I don't know what I did to get so lucky as to have such a sweet little guy (with another on the way to boot) and I can't help but reflect back over the last two and a half years with all the ups and downs and be just amazed at what my life has become. How much richer I am, how crazy different life now is, and how I can't really remember - and don't care to - what life was like before this little being entered our world. I also can't help but think about how life will now change again in the days, maybe even hours to come.
Landon knows he's going to be a big brother. Ask him who is in mommy's tummy and he'll tell you that baby Sam is in there. And then he'll lift up his shirt and tell you that he has a baby in his tummy, it's Spongebob and Patrick (thanks to our neighbor's Christmas lawn decor). Yes, he understands....but does he really? Probably and probably not. I'm excited to introduce Landon to his brother, but at the same time my heart is pulled in another direction knowing and wondering what changes this will bring to our seemingly perfect little family.
Oh, the hormones. Cue more tears. Come on, Sam, let's get this show on the road.
4 comments:
Aw Sally. Now I'm in tears! Thinking about you and the whole P Family!
Tears! So sweet Sally.

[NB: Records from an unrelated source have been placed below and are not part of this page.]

(** ** Each event counts once *)

Lemma same_elements_length {A} (key : A -> string) (l1 l2 : list A) :
  NoDup (map key l1) -> NoDup (map key l2) -> (forall x, x ∈ l1 <-> x ∈ l2) -> length l1 = length l2.
Proof. intros H1%NoDup_fmap_1 H2%NoDup_fmap_1 He. by apply Permutation_length, NoDup_Permutation. Qed.

Lemma filter_filter_impl {A} (p q : A -> bool) l :
  (forall x, p x = true -> q x = true) -> List.filter p (List.filter q l) = List.filter p l.
Proof.
  intros H. induction l as [|x l IH]; [done|]. simpl. destruct (q x) eqn:Hq; simpl; rewrite IH; [done|].
  destruct (p x) eqn:Hp; [by rewrite H in Hq | done].
Qed.

Lemma dget_prune_seen ttl now seen k : NoDup (dkeys seen) ->
  (_prune_seen ttl now seen).[? k] = match seen.[? k] with
                                    | Some t => if (now - ttl <=? t)%Z then Some t else None
                                    | None => None end.
Proof.
  induction seen as [|[k' t] seen IH]; [done|]. intros Hnd. inversion Hnd as [|?? Hk Hnd']; subst.
  simpl. destruct (decide (k = k')) as [->|Hne].
  - destruct (Z.leb_spec (now - ttl) t); simpl; [by rewrite decide_True|].
    rewrite IH by done. by apply dget_None_dkeys in Hk as ->.
  - destruct (Z.leb_spec (now - ttl) t); simpl; [rewrite decide_False by done|]; by apply IH.
Qed.

Lemma NoDup_prune_seen ttl now seen : NoDup (dkeys seen) -> NoDup (dkeys (_prune_seen ttl now seen)).
Proof. intros H. by apply NoDup_map_filter. Qed.

Definition recent (s : datetime) (log : list FeatureEvent) : list FeatureEvent :=
  List.filter (fun e => (s <=? event_time e)%Z) log.

(** [log]: the events applied so far with the times of their marks; [delivered]: all
    events handed over. *)
Record store_inv (ttl : Z) (log : list (FeatureEvent * datetime)) (delivered : list FeatureEvent) (T : datetime)
    (s : MemoryFeatureStore) : Prop := {
  si_windows : windows_inv (map fst log) T (aggregator s);
  si_seen : NoDup (dkeys (seen_event_ids s));
  si_marked k : k ∈ dkeys (seen_event_ids s) -> exists e, e ∈ map fst log /\ event_key e = k;
  si_times e t : (e, t) ∈ log -> (event_time e <= t <= T)%Z;
  si_kept e t : (e, t) ∈ log ->
    (exists t', (seen_event_ids s).[? event_key e] = Some t' /\ (t <= t')%Z) \/ (t < T - ttl)%Z;
  si_recent since : (T - ttl <= since)%Z -> NoDup (map event_key (recent since (map fst log)));
  si_delivered e : e ∈ map fst log <-> e ∈ delivered }.

Section Store.
Context (ttl : Z) (r : Readings) (e : FeatureEvent) (log : list (FeatureEvent * datetime)).
Context (delivered : list FeatureEvent) (T : datetime) (s : MemoryFeatureStore).
Hypothesis Hinv : store_inv ttl log delivered T s.
Hypothesis Hclock : (T <= r_check r <= r_seen r)%Z /\ (r_seen r <= r_apply r)%Z.
Hypothesis Htime : (event_time e <= r_check r)%Z.
Hypothesis Hsame : forall e', e' ∈ delivered -> event_key e' = event_key e -> e' = e.

(** What an event was marked with is still there, or too old to matter. *)
Lemma kept_prune e0 t : (e0, t) ∈ log ->
  (exists t', (_prune_seen ttl (r_check r) (seen_event_ids s)).[? event_key e0] = Some t' /\ (t <= t')%Z)
  \/ (t < r_check r - ttl)%Z.
Proof.
  intros Hin. destruct (si_kept _ _ _ _ _ Hinv _ _ Hin) as [(t' & Ht' & Hle)|Hold]; [|right; lia].
  rewrite dget_prune_seen, Ht' by apply Hinv. destruct (Z.leb_spec (r_check r - ttl) t'); [left; by exists t' | right; lia].
Qed.

Lemma marked_prune k : k ∈ dkeys (_prune_seen ttl (r_check r) (seen_event_ids s)) ->
  exists e, e ∈ map fst log /\ event_key e = k.
Proof.
  intros Hk. apply (si_marked _ _ _ _ _ Hinv). apply elem_of_dkeys in Hk as [t Ht]. apply elem_of_dkeys.
  rewrite dget_prune_seen in Ht by apply Hinv. destruct ((seen_event_ids s).[? k]); [by eexists | done].
Qed.

Lemma duplicate_inv : dmem (_prune_seen ttl (r_check r) (seen_event_ids s)) (event_key e) = true ->
  store_inv ttl log (delivered ++ [e]) (r_apply r)
    {| aggregator := aggregator s; seen_event_ids := _prune_seen ttl (r_check r) (seen_event_ids s) |}.
Proof.
  intros Hdup. destruct Hinv as [Hw Hnd Hm Ht Hk Hr Hd]. split; cbn [aggregator seen_event_ids].
  - eapply windows_later; [done | lia].
  - by apply NoDup_prune_seen.
  - by apply marked_prune.
  - intros e0 t Hin. apply Ht in Hin. lia.
  - intros e0 t Hin. destruct (kept_prune e0 t Hin) as [?|?]; [by left | right; lia].
  - intros since Hs. apply Hr. lia.
  - intros e0. rewrite elem_of_app, list_elem_of_singleton, Hd. split; [by left|]. intros [?| ->]; [done|].
    apply dmem_true, marked_prune in Hdup as (e1 & He1 & Heq). apply Hd in He1. by rewrite <- (Hsame e1 He1 Heq).
Qed.

Lemma fresh_recent since : dmem (_prune_seen ttl (r_check r) (seen_event_ids s)) (event_key e) = false ->
  (r_apply r - ttl <= since)%Z -> NoDup (map event_key (recent since (map fst log ++ [e]))).
Proof.
  intros Hnew Hs. unfold recent. rewrite List.filter_app, map_app. apply NoDup_app. split_and!.
  - apply (si_recent _ _ _ _ _ Hinv). lia.
  - intros k Hk1 Hk2. simpl in Hk2. destruct (Z.leb_spec since (event_time e)); [|by inversion Hk2].
    apply list_elem_of_singleton in Hk2 as ->. apply list_elem_of_fmap in Hk1 as (e0 & Hkey & [Hin Hrec]%elem_of_lfilter).
    apply list_elem_of_fmap in Hin as ([e1 t] & -> & Hin). simpl in *.
    destruct (kept_prune e1 t Hin) as [(t' & Ht' & _)|Hold].
    + rewrite <- Hkey in Ht'. apply not_true_iff_false in Hnew. apply Hnew, dmem_true, elem_of_dkeys. by eexists.
    + apply (si_times _ _ _ _ _ Hinv) in Hin. lia.
  - simpl. destruct (since <=? event_time e)%Z; simpl; repeat constructor. apply not_elem_of_nil.
Qed.

Lemma fresh_inv : dmem (_prune_seen ttl (r_check r) (seen_event_ids s)) (event_key e) = false ->
  store_inv ttl (log ++ [(e, r_seen r)]) (delivered ++ [e]) (r_apply r)
    {| aggregator := apply_event (r_apply r) e (aggregator s);
       seen_event_ids := (_prune_seen ttl (r_check r) (seen_event_ids s)).[event_key e <- r_seen r] |}.
Proof.
  intros Hnew. pose proof Hinv as [Hw Hnd Hm Ht Hk Hr Hd]. split; cbn [aggregator seen_event_ids].
  - rewrite map_app. eapply windows_apply; [done | lia].
  - by apply NoDup_dkeys_dset, NoDup_prune_seen.
  - intros k [->|Hin]%elem_of_dkeys_dset; rewrite map_app; setoid_rewrite elem_of_app.
    + exists e. split; [right; by left | done].
    + destruct (marked_prune k Hin) as (e0 & He0 & <-). exists e0. auto.
  - intros e0 t [Hin|[= -> ->]%list_elem_of_singleton]%elem_of_app; [apply Ht in Hin|]; lia.
  - intros e0 t [Hin|[= -> ->]%list_elem_of_singleton]%elem_of_app; [|left; exists (r_seen r); by rewrite dget_dset_eq].
    destruct (decide (event_key e0 = event_key e)) as [Heq|Hne].
    + left. exists (r_seen r). rewrite Heq, dget_dset_eq. split; [done|]. apply Ht in Hin. lia.
    + destruct (kept_prune e0 t Hin) as [?|?]; [left; by rewrite dget_dset_ne by congruence | right; lia].
  - intros since Hs. rewrite map_app. by apply fresh_recent.
  - intros e0. rewrite map_app, !elem_of_app, Hd. simpl. done.
Qed.

Lemma store_apply_inv : exists log',
  store_inv ttl log' (delivered ++ [e]) (r_apply r) (store_apply ttl r (event_key e) (apply_event (r_apply r) e) s).2.
Proof.
  unfold store_apply. destruct (dmem _ _) eqn:Hdup; simpl; eexists; [by apply duplicate_inv | by apply fresh_inv].
Qed.
End Store.

Lemma store_later ttl log delivered T T' s : store_inv ttl log delivered T s -> (T <= T')%Z -> store_inv ttl log delivered T' s.
Proof.
  intros [Hw Hnd Hm Ht Hk Hr Hd] Hle. split; try done.
  - by eapply windows_later.
  - intros e t Hin. apply Ht in Hin. lia.
  - intros e t Hin. destruct (Hk e t Hin) as [?|?]; [by left | right; lia].
  - intros since Hs. apply Hr. lia.
Qed.

(** With a time to live that covers every window, the answers are those of the log of
    distinct events. *)
Lemma store_features ttl log delivered T s now a distinct :
  store_inv ttl log delivered T s -> (days 7 <= ttl)%Z -> (T <= now)%Z ->
  NoDup (map event_key distinct) -> (forall e, e ∈ distinct <-> e ∈ delivered) ->
  features_for now a (aggregator s) = features_spec distinct a now.
Proof.
  intros Hinv Httl Hnow Hnd Hd. rewrite (windows_features (map fst log) T) by (done || apply Hinv).
  assert (H : forall m since, (now - days 7 <= since)%Z ->
    count_events m a since (map fst log) = count_events m a since distinct).
  { intros m since Hs. unfold count_events. f_equal. apply (same_elements_length event_key).
    - pose proof (si_recent _ _ _ _ _ Hinv since ltac:(lia)) as Hr.
      apply (NoDup_map_filter _ (counted m a since)) in Hr. unfold recent in Hr.
      rewrite filter_filter_impl in Hr; [done|]. by intros e [_ ?]%andb_prop.
    - by apply NoDup_map_filter.
    - intros e. rewrite !elem_of_lfilter, (si_delivered _ _ _ _ _ Hinv e), Hd. done. }
  unfold features_spec. f_equal; apply H; unfold hours, days, minutes, MINUTE_US, DAY_US; lia.
Qed.

(** ** The consumer *)

Section Runs.
Context `{!EventCodec} (ttl : Z) (topics : Topics) {P : Type} (dlq_send : string -> string -> P -> option string * P).

Definition decode (m : KafkaMessage) : option FeatureEvent :=
  let value := default "" (km_value m) in
  if (km_topic m =? vp_actions_topic topics)%string then
    match validate_vp_action value with inl e => Some (ActionEvent e) | inr _ => None end
  else if (km_topic m =? pds_decisions_topic topics)%string then
    match validate_pds_decision value with inl e => Some (DecisionEvent e) | inr _ => None end
  else None.

(** The clock does not run backwards from [T] on. *)
Fixpoint clock_ok (T : datetime) (ms : list KafkaMessage) : Prop :=
  match ms with
  | [] => True
  | m :: ms' => let r := km_readings m in
                ((T <= r_check r <= r_seen r)%Z /\ (r_seen r <= r_apply r)%Z) /\ clock_ok (r_apply r) ms'
  end.

Lemma omap_cons_list m ms : omap decode (m :: ms) = option_list (decode m) ++ omap decode ms.
Proof. cbn [omap list_omap]. by destruct (decode m). Qed.

(** A message has a store effect exactly when it decodes, and stops the loop exactly when
    it does not and the dead-letter topic refuses it. *)
Lemma consume_cases m s :
  let '(error, s') := consume_message ttl topics dlq_send m s in
  cs_store s' = match decode m with
                | Some e => (store_apply ttl (km_readings m) (event_key e) (apply_event (r_apply (km_readings m)) e) (cs_store s)).2
                | None => cs_store s
                end
  /\ cs_committed s' = match error with None => S (cs_committed s) | Some _ => cs_committed s end
  /\ (error <> None -> decode m = None).
Proof.
  unfold consume_message, process_message, decode, store_apply_vp_action, store_apply_pds_decision.
  destruct (km_topic m =? vp_actions_topic topics)%string; [|destruct (km_topic m =? pds_decisions_topic topics)%string; [|done]].
  - destruct (validate_vp_action _) as [e|error]; cbn [event_key apply_event].
    + by destruct (store_apply _ _ _ _ _).
    + simpl. by destruct (dlq_send _ _ _) as [[?|] ?].
  - destruct (validate_pds_decision _) as [e|error]; cbn [event_key apply_event].
    + by destruct (store_apply _ _ _ _ _).
    + simpl. by destruct (dlq_send _ _ _) as [[?|] ?].
Qed.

Can't wait to meet baby Sam and I know that Landon will make an amazing big brother.
Sally, I'm also in tears. I've been crying looking at where we've become (you, your family, me, my family, how both have grown together) and I'm so excited for you to meet Sam. I know it's frustrating but I'm so, so happy you got a quiet, loving night with Landon before Sam decides to make his presence really known.
so very sweet. i remember feeling so many feelings around the end too, and also still sometimes even now. Its all amazing and beautiful and scary and overwhelming ... truly.